The Regent By Arnold Bennett Characters: 4660

Updated: 2017-11-30 00:04


"Are we friends?" he asked roguishly.

"I hope so," she said, with no diminution of her inscrutability.

They were in a taxi-cab, rolling along the Embankment towards the [205] Buckingham Palace Hotel, where she said she lived. He was happy. "Why am I happy?" he thought. "What is there in her that makes me happy?" He did not know. But he knew that he had never been in a taxi-cab, or anywhere else, with any woman half so elegant. Her elegance flattered him enormously. Here he was, a provincial man of business, ruffling it with the best of them!... And she was young in her worldly maturity. Was she twenty-seven? She could not be more. She looked straight in front of her, faintly smiling.... Yes, he was fully aware that he was a married man. He had a distinct vision of the angelic Nellie, of the three children, and of his mother. But it seemed to him that his own case differed in some very subtle and yet effective manner from the similar case of any other married man. And he lived, unharassed by apprehensions, in the lively joy of the moment.

"But," she said, "I hope you won't come to see me act."

"Why?"

"Because I should prefer you not to. You would not be sympathetic to me."

"Oh, yes, I should."

"I shouldn't feel it so." And then, with a swift disarrangement of all the folds of her skirt, she turned and faced him. "Mr. Machin, do you know why I've let you come with me?"

"Because you're a good-natured woman," he said.

She grew even graver, shaking her head.

"No! I simply wanted to tell you that you've ruined Rose-my cousin."

"Miss Euclid? Me ruined Miss Euclid!"

"Yes. You robbed her of her theatre-her one chance."

[206] He blushed. "Excuse me," he said. "I did no such thing. I simply bought her option from her. She was absolutely free to keep the option or let it go."

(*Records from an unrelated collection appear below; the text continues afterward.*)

(* ===== verification/Service.v ===== *)
(** The protected service (src/esptool/src/ppl/ProtectedService.cpp): its registration
    with the service control manager, the control handler, the requests it answers and
    the serving loop.

    Control requests and the background connection run on threads of their own. Here
    the controls are delivered, and the connection made, at explicit points: before
    each turn of the loop, while a turn waits, and before a request is handled. *)
From S2P Require Import Logging.
From S2P Require Import Prelude Text Core Handles Events RuleModel RuleParser MemoryView EnforceCompat Pipe Token.
From S2P Require Import Protection Api NtPath Session FilterBuild Refs Pump RuleConfig RuleInstall Options.
From S2P Require Import RuleInstallRun RuleInstallSpec Launch Console RulesCommands RulesSpec Exercise.

(** ** Status *)

Definition SERVICE_STOPPED : Z := 1.
Definition SERVICE_STOP_PENDING : Z := 3.
Definition SERVICE_RUNNING : Z := 4.
Definition SERVICE_ACCEPT_STOP : Z := 1.
Definition SERVICE_CONTROL_STOP : Z := 1.
Definition SERVICE_CONTROL_INTERROGATE : Z := 4.
Definition NO_ERROR : Z := 0.
Definition ERROR_INVALID_PARAMETER : Z := 87.
Definition ERROR_SERVICE_EXISTS : Z := 1073.
Definition kStopWaitHintMs : Z := 3000.

(** The fields of [SERVICE_STATUS] that are written; the type is always the same. *)
Record ServiceStatus := mkStatus { ss_state : Z; ss_exit : Z; ss_hint : Z; ss_accepted : Z }.

(** The globals of the file, and what [SetServiceStatus] was given. *)
Record Service := mkService {
  g_service_name : wstring;
  g_status_handle : handle;
  g_status : ServiceStatus;
  g_stop_requested : bool;
  g_provision : bool;
  sv_reports : list ServiceStatus
}.

Definition initial_service : Service := mkService [] 0 (mkStatus 0 0 0 0) false true [].

Definition ReportStatus (state exit_code wait_hint : Z) (sv : Service) : Service :=
  let status := mkStatus state exit_code wait_hint
                  (if state =? SERVICE_RUNNING then SERVICE_ACCEPT_STOP else 0) in
  sv <| g_status := status |>
     <| sv_reports ::= fun l => if handle_ok (g_status_handle sv) then l ++ [status] else l |>.

Definition ServiceControlHandler (control : Z) (sv : Service) : Service :=
  if control =? SERVICE_CONTROL_STOP then
    ReportStatus SERVICE_STOP_PENDING NO_ERROR kStopWaitHintMs (sv <| g_stop_requested := true |>)
  else if control =? SERVICE_CONTROL_INTERROGATE then ReportStatus (ss_state (g_status sv)) NO_ERROR 0 sv
  else sv.

(** The controls that arrived, in order. *)
Definition deliver (controls : list Z) (sv : Service) : Service :=
  fold_left (fun sv control => ServiceControlHandler control sv) controls sv.

(** ** Registration *)

Record ScmOs (D : Type) := mkScmOs {
  (** a handle, or the last error *)
  sc_OpenSCManager : D -> handle + Z;
  sc_OpenService : wstring -> D -> handle + Z;
  (** the service's name, its display name and its command line *)
  sc_CreateService : wstring -> wstring -> wstring -> D -> (handle + Z) * D;
  sc_ControlStop : handle -> D -> D;
  (** [None] for a success *)
  sc_DeleteService : handle -> D -> option Z * D
}.
Arguments sc_OpenSCManager {D} s. Arguments sc_OpenService {D} s. Arguments sc_CreateService {D} s.
Arguments sc_ControlStop {D} s. Arguments sc_DeleteService {D} s.

Definition service_command_line (binary_path : wstring) (no_provision : bool) : wstring :=
  [wQuote] ++ binary_path ++ [wQuote] ++ wide " service run --log " ++ [wQuote] ++ binary_path ++ wide ".log" ++
  [wQuote] ++ (if no_provision then wide " --no-provision" else []).

Section Registration.
  Context {D : Type} (scm : ScmOs D) (WideCharToMultiByte : wstring -> option string).

Definition Install (service_name binary_path display_name : wstring) (no_provision : bool) : ST D (result unit) :=
  fun d =>
    match sc_OpenSCManager scm d with
    | inr e => (Err (Win32Message "OpenSCManager failed" e), d)
    | inl _ =>
        let '(service, d) := sc_CreateService scm service_name display_name
                               (service_command_line binary_path no_provision) d in
        (match service with
         | inl _ => Ok tt
         | inr failure =>
             Err (if failure =? ERROR_SERVICE_EXISTS
                  then "service already exists: " +:+ ToUtf8 WideCharToMultiByte service_name
                  else Win32Message "CreateService failed" failure)
         end, d)
    end.

(** The manager and the service, or the text of the error. *)
Definition OpenScmService (service_name : wstring) (d : D) : result (handle * handle) :=
  match sc_OpenSCManager scm d with
  | inr e => Err (Win32Message "OpenSCManager failed" e)
  | inl manager =>
      match sc_OpenService scm service_name d with
      | inr e => Err (Win32Message "OpenService failed" e)
      | inl service => Ok (manager, service)
      end
  end.

(** The service is stopped, whatever comes of that, and deleted. *)
Definition Uninstall (service_name : wstring) : ST D (result unit) :=
  fun d =>
    match OpenScmService service_name d with
    | Err e => (Err e, d)
    | Ok (_, service) =>
        let '(failure, d) := sc_DeleteService scm service (sc_ControlStop scm service d) in
        (match failure with None => Ok tt | Some e => Err (Win32Message "DeleteService failed" e) end, d)
    end.
End Registration.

"The fact remains," said Elsie April, with humid eyes, "the fact remains that she'd set her heart on having that theatre, and you failed her at the last instant. And she has nothing, and you've got the theatre entirely in your own hands. I'm not so silly as to suppose that you can't defend yourself legally. But let me tell you that Rose went to the United States heart-broken, and she's playing to empty houses there-empty houses! Whereas she might have been here in London, interested in he

r theatre, and preparing for a successful season."

"I'd no idea of this," breathed Edward Henry. He was dashed. "I'm awfully sorry!"

"Yes, no doubt. But there it is!"

Silence fell. He knew not what to say. He felt himself in one way innocent, but he felt himself in another way blackly guilty. His remorse for the telephone-trick which he had practised on Rose Euclid burst forth again after a long period of quiescence simulating death, and acutely troubled him.... No, he was not guilty! He insisted in his heart that he was not guilty! And yet-and yet-No taxi-cab ever travelled so quickly as that taxi-cab. Before he could gather together his forces it had arrived beneath the awning of the Buckingham Palace Hotel.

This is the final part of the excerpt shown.